Worst Jokes Ever
Two businessmen bought the Milwaukee Bucks for $500 million. They are very excited about their transaction, for this is the only legal way to own black people.
Hitler killed 18 million and only died once.
Fucking camper!
I went up to the depressed kid and said, "I like ya cuts G!"
Orphans can get away with anything really bad at school, because they can't be sent home for it.
Which way did the cow jump over the moon?
The Milky Way!
Okay not a depression joke but... what’s worse than 10 babies in 1 bucket?
1 baby in 10 buckets.
What did the Roman say to the gladiator?
See you later, gladiator.
I didn't get the joke at first, then it hit me like a plane.
What’s an orphan's favorite movie?
"Home Alone."
What's the difference between an apple and emos?
They both hang on trees.
Tell me a joke.
My life.
It's been known that Michael Jackson decided to do a song for the soundtrack for Free Willy, because he thought that he would get free willy in exchange for composing a song.

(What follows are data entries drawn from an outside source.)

(** [handleCSI]: the terminal after the call, the number of runes consumed
    and whether the sequence was handled. *)
Definition handleCSI (vt : VirtualTerminal) (parsed : list ColoredRune)
    (start : nat) : result (VirtualTerminal * nat * bool) :=
  if (length parsed <=? start + 2)%nat then Ok (vt, 0%nat, false)
  else
    let '(i, params) := scanParams (drop (start + 2) parsed) (start + 2) [] [] in
    match parsed !! i with
    | None => Ok (vt, 0%nat, false)
    | Some c =>
      let consumed := (i - start + 1)%nat in
      match runCommand (Symbol c) params vt with
      | Ok (vt', true) => Ok (vt', consumed, true)
      | Ok (vt', false) => Ok (vt', 0%nat, false)
      | Panic => Panic
      end
    end.

(** The body of the loop of [Parse] for an ordinary character. *)
Definition putRune (cr : ColoredRune) (vt : VirtualTerminal) : result VirtualTerminal :=
  let vt := ensureLineExists (cursorY vt) vt in
  row ← index (lines vt) (cursorY vt);
  ls ← store (lines vt) (cursorY vt) (growTo (cursorX vt) blank row);
  let vt := withLines ls vt in
  let vt :=
    if maxColumns vt <=? cursorX vt then
      let vt := withCursorX 0 (withCursorY (add (cursorY vt) 1) vt) in
      ensureLineExists (cursorY vt) vt
    else vt in
  row ← index (lines vt) (cursorY vt);
  row' ← store row (cursorX vt) cr;
  ls ← store (lines vt) (cursorY vt) row';
  Ok (withCursorX (add (cursorX vt) 1) (withLines ls vt)).

(** One iteration of the loop of [Parse] at position [i]: the terminal and
    the position after it. *)
Definition parseStep (parsed : list ColoredRune) (vt : VirtualTerminal) (i : nat)
    : result (VirtualTerminal * nat) :=
  match parsed !! i with
  | None => Panic
  | Some cr =>
    if Symbol cr =? ESC then
      match parsed !! S i with
      | Some next =>
        if Symbol next =? rune "[" then
          match handleCSI vt parsed i with
          | Ok (vt', consumed, true) => Ok (vt', (i + consumed)%nat)
          | Ok (vt', _, false) => Ok (vt', S i)
          | Panic => Panic
          end
        else Ok (vt, S i)
      | None => Ok (vt, S i)
      end
    else if Symbol cr =? CR then Ok (withCursorX 0 vt, S i)
    else if Symbol cr =? LF then
      let vt := withCursorX 0 (withCursorY (add (cursorY vt) 1) vt) in
      Ok (ensureLineExists (cursorY vt) vt, S i)
    else if Symbol cr =? BS then
      Ok (if 0 <? cursorX vt then withCursorX (sub (cursorX vt) 1) vt else vt, S i)
    else
      vt ← putRune cr vt; Ok (vt, S i)
  end.

(** The loop [for i < len(parsed)]; [None] when the fuel runs out. *)
Fixpoint parseLoop (fuel : nat) (parsed : list ColoredRune)
    (vt : VirtualTerminal) (i : nat) : option (result VirtualTerminal) :=
  if (length parsed <=? i)%nat then Some (Ok vt)
  else
    match fuel with
    | O => None
    | S fuel =>
      match parseStep parsed vt i with
      | Ok (vt', i') => parseLoop fuel parsed vt' i'
      | Panic => Some Panic
      end
    end.

(** The style of the line break that follows [line]. *)
Definition breakAfter (line : list ColoredRune) : ColoredRune :=
  mkCR LF (default 0 (Settings <$> last line)).

Fixpoint joinLines (ls : list (list ColoredRune)) : list ColoredRune :=
  match ls with
  | [] => []
  | [line] => line
  | line :: rest => line ++ breakAfter line :: joinLines rest
  end.

Definition toBuntString (vt : VirtualTerminal) : list ColoredRune :=
  joinLines (lines vt).

(** [Parse] on the decoded input, with the given fuel. *)
Definition ParseWith (fuel : nat) (vt : VirtualTerminal) (parsed : list ColoredRune)
    : option (result (list ColoredRune)) :=
  r ← parseLoop fuel parsed vt 0%nat;
  Some (vt' ← r; Ok (toBuntString vt')).

(** [vt.Parse(input)]: every iteration consumes a rune (see
    [parseLoop_terminates]), so the length of the input is enough fuel. *)
Definition Parse (vt : VirtualTerminal) (parsed : list ColoredRune) :=
  ParseWith (length parsed) vt parsed.

(** [NewVirtualTerminal(maxColumns).Parse(input)] *)
Definition interpret (maxColumns : Z) (parsed : list ColoredRune) :=
  Parse (NewVirtualTerminal maxColumns) parsed.

(** Vocabulary of the statements about the terminal. *)

(** [ESC [ body] as undecorated runes. *)
Definition csi (body : string) : list ColoredRune :=
  plainRune ESC :: plain ("[" ++ body).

Do you guys know what KFC stands for? It stands for kidnapping foster children.
Guy 1: Hey, can you stop making 9/11 jokes? My dad died during it.
Guy 2: Sorry, I will stop. What was your dad?
Guy 1: The pilot. He saw a KFC and wanted it, so, well, you know.
What's the difference between an orphan and Spider-Man?
There's no way home.
Yo mama so fat, when God said, "Let there be light," He was just asking her to move.
Fat kid jumps in the pool.
The popular girl: "I thought there was going to be a tsunami."
The fat kid: "I thought trash was not supposed to be in the ocean."
If someone is bullying you for being fat, remember, you're the bigger person, a MUCH bigger person.
Roses are red, lemons are sour, spread your legs, give me an hour!
The man was dangling by a string!
I was jealous the day he died.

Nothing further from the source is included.